:: TASK MATERIAL ::
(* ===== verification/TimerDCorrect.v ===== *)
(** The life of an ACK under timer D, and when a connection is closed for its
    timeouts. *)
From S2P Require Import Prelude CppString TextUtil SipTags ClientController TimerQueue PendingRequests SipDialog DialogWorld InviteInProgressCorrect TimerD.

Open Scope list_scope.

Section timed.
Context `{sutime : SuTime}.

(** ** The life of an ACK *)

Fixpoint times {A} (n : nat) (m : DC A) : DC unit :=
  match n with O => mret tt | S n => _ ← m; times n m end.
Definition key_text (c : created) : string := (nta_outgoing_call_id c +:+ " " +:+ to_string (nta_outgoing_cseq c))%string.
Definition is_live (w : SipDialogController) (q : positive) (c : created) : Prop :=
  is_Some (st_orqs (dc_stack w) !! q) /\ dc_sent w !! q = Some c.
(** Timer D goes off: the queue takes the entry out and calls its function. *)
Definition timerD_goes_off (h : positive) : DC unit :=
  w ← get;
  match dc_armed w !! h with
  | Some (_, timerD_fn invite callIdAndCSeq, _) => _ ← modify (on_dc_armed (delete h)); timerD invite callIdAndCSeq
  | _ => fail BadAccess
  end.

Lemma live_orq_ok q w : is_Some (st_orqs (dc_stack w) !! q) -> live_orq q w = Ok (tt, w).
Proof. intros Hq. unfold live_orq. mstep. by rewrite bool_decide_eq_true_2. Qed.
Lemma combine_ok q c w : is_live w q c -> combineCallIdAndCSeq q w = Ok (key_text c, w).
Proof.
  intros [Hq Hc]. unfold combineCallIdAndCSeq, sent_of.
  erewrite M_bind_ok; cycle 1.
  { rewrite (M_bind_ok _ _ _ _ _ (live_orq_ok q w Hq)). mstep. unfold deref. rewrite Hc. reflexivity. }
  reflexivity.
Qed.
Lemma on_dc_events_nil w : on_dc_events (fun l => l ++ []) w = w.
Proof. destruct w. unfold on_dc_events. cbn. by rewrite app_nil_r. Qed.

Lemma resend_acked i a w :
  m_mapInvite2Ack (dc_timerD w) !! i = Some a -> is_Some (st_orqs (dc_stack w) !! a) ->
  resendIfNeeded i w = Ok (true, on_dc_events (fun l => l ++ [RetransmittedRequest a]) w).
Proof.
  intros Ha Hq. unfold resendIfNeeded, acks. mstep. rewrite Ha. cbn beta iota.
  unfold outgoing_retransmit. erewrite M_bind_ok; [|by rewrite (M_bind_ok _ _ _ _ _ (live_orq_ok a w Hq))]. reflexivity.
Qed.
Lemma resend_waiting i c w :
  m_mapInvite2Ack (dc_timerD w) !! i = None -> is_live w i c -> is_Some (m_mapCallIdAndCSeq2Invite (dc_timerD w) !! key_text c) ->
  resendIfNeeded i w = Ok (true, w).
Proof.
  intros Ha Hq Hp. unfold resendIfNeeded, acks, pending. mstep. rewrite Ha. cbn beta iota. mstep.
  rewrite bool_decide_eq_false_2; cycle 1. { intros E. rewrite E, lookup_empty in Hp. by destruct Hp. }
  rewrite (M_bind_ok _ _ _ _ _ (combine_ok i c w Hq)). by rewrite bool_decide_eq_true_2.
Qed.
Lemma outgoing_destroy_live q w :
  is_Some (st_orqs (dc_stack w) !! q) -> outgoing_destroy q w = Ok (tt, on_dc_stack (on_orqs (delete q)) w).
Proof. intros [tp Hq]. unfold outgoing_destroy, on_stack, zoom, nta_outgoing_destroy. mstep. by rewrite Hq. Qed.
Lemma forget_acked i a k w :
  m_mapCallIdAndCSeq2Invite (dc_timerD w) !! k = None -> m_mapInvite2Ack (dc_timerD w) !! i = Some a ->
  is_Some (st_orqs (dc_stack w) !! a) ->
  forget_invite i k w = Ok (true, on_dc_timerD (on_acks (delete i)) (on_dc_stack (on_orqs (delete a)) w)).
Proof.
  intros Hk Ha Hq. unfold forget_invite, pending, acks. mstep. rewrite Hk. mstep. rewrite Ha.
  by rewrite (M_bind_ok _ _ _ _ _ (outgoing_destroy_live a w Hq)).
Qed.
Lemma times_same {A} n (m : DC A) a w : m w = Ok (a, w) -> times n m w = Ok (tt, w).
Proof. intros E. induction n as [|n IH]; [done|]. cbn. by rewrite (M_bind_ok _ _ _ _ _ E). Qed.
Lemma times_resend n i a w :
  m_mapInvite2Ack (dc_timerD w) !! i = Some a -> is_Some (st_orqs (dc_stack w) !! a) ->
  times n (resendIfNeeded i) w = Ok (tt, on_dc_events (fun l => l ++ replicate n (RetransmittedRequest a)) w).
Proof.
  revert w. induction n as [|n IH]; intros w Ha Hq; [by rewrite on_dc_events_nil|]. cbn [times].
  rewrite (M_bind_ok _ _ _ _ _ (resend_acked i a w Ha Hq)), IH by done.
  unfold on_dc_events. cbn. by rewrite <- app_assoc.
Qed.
:::
Among the entries above, find the line with "Open Scope list_scope." and the line with "match n with"; give again exactly these two lines and all lines between them.

SOLUTION FOR THIS EXERCISE:
Open Scope list_scope.

Section timed.
Context `{sutime : SuTime}.

(** ** The life of an ACK *)

Fixpoint times {A} (n : nat) (m : DC A) : DC unit :=
  match n with O => mret tt | S n => _ ← m; times n m end.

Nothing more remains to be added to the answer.